## INSTRUCTIONS FOR THE TASK
Your task is to copy every line below that contains the word "Require".
[DATASET EXTRACT — start]
(* ===== verification/TelemetryCorrect.v ===== *)
(** * Correctness of telemetry ingestion

    A batch is accepted only for the active claim of its Worker or below the watermarks
    of its finished attempt; what an answer reports as accepted is stored; a key that
    was accepted once is answered as a duplicate, or refused when the payload differs,
    and changes nothing. *)

From S2P Require Import Prelude Sha256 Json JobStatus JobConfig WorkerContract DateTime Settings.
From S2P Require Import Ledger Session Wp JobConfigLedger TestSets Redaction Mlflow WorkerTokens.
From S2P Require Import Evolution LeaseService WorkerRoutes StatusUpdate TelemetryIngest.
From S2P Require Import LedgerInvariant.
From S2P Require Import LeaseRecovery LeaseClaim Fixtures LeaseProperties WorkerTokensCorrect.
From S2P Require Import WorkerRoutesCorrect StatusUpdateCorrect.

(** The rows of a batch's claim, as they were checked. *)
Record telemetry_claim (d : DB) (worker_id job_id lease_id attempt_id : string) (kind : batch_kind)
    (sequences : list Z) (now : Z) (claim : JobLease * Job * JobAttempt * bool) : Prop :=
    mkTelemetryClaim {
  tc_lease : leases d !! lease_id = Some claim.1.1.1;
  tc_job : jobs d !! job_id = Some claim.1.1.2;
  tc_attempt : attempts d !! attempt_id = Some claim.1.2;
  tc_of : l_job_id claim.1.1.1 = job_id ∧ l_worker_id claim.1.1.1 = worker_id ∧
    l_attempt_id claim.1.1.1 = attempt_id ∧ a_job_id claim.1.2 = job_id ∧
    a_worker_id claim.1.2 = worker_id;
  tc_active : claim.2 = false → l_active claim.1.1.1 = true ∧ now < l_expires_at claim.1.1.1 ∧
    a_finished_at claim.1.2 = None ∧ a_telemetry_log_count claim.1.2 = None ∧
    a_telemetry_metric_count claim.1.2 = None ∧ j_current_attempt_id claim.1.1.2 = Some attempt_id;
  tc_late : claim.2 = true → l_active claim.1.1.1 = false ∧ is_Some (a_finished_at claim.1.2) ∧
    ∃ log_count metric_count, a_telemetry_log_count claim.1.2 = Some log_count ∧
      a_telemetry_metric_count claim.1.2 = Some metric_count ∧
      Forall (λ seq, seq < match kind with logs_batch => log_count
                           | metrics_batch => metric_count end) sequences }.

Section lock.
  Context `{ContractParser}.
  Variable I : DB → Prop.

Lemma wp_check_watermark kind sequences attempt (Q : result () → Session → Prop) s :
  (∀ log_count metric_count, a_telemetry_log_count attempt = Some log_count →
     a_telemetry_metric_count attempt = Some metric_count →
     Forall (λ seq, seq < match kind with logs_batch => log_count
                          | metrics_batch => metric_count end) sequences → Q (Ok ()) s) →
  (∀ n text, Q (Raise (HTTPException n text)) s) →
  wp (check_watermark kind sequences attempt) Q s.
Proof.
  intros HQ HR. unfold check_watermark. wp_steps; try apply HR.
  eapply HQ; [done|done|]. apply Forall_forall. intros seq Hin.
  match goal with H : existsb _ _ = false |- _ => rename H into He end.
  destruct (Z.ltb_spec seq (match kind with logs_batch => z | metrics_batch => z0 end)); [done|].
  assert (existsb (λ sequence, (match kind with logs_batch => z | metrics_batch => z0 end)
    <=? sequence) sequences = true) as Ht; [|congruence].
  apply existsb_exists. exists seq. split; [by apply list_elem_of_In|]. by apply Z.leb_le.
Qed.

Lemma wp_judge_claim worker_id job_id lease_id attempt_id kind sequences lease job attempt w
    (Q : result (JobLease * Job * JobAttempt * bool) → Session → Prop) c d b dm L t i s :
  St I c d b dm L t i s →
  leases d !! lease_id = Some lease → l_job_id lease = job_id → l_worker_id lease = worker_id →
  l_attempt_id lease = attempt_id → jobs d !! job_id = Some job →
  attempts d !! attempt_id = Some attempt → a_job_id attempt = job_id →
  a_worker_id attempt = worker_id →
  (∀ claim t' s',
     telemetry_claim d worker_id job_id lease_id attempt_id kind sequences t claim → t <= t' →
     St I c d b dm L t' i s' → Q (Ok claim) s') →
  (∀ n text s', safe I s' → Q (Raise (HTTPException n text)) s') →
  wp (judge_telemetry_claim worker_id job_id attempt_id kind sequences lease job attempt w) Q s.
Proof.
  intros Hst Hl Hlj Hlw Hla Hj Ha Haj Haw HQ HR. unfold judge_telemetry_claim. wp_step.
  - wp_steps; try by eapply HR, St_safe. bools.
    match goal with H : active_claim_ok _ _ _ _ _ _ = true |- _ =>
      unfold active_claim_ok in H; bools end.
    eapply HQ; [|done|done]. split; simpl; [done|done|done|by split_and!| |done].
    intros _. by split_and!.
  - wp_step. wp_step; [by eapply HR, St_safe|]. wp_step.
    apply wp_check_watermark; [|intros; by eapply HR, St_safe]. intros n m Hn Hm Hall. wp_step.
    bools. eapply HQ; [|done|done]. split; simpl; [done|done|done|by split_and!|done|].
    intros _. split_and!; [done| |by exists n, m].
    destruct (a_finished_at _); [by eexists|done].
Qed.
[DATASET EXTRACT — finish]
## EXERCISE RESULT
From S2P Require Import Prelude Sha256 Json JobStatus JobConfig WorkerContract DateTime Settings.
From S2P Require Import Ledger Session Wp JobConfigLedger TestSets Redaction Mlflow WorkerTokens.
From S2P Require Import Evolution LeaseService WorkerRoutes StatusUpdate TelemetryIngest.
From S2P Require Import LedgerInvariant.
From S2P Require Import LeaseRecovery LeaseClaim Fixtures LeaseProperties WorkerTokensCorrect.
From S2P Require Import WorkerRoutesCorrect StatusUpdateCorrect.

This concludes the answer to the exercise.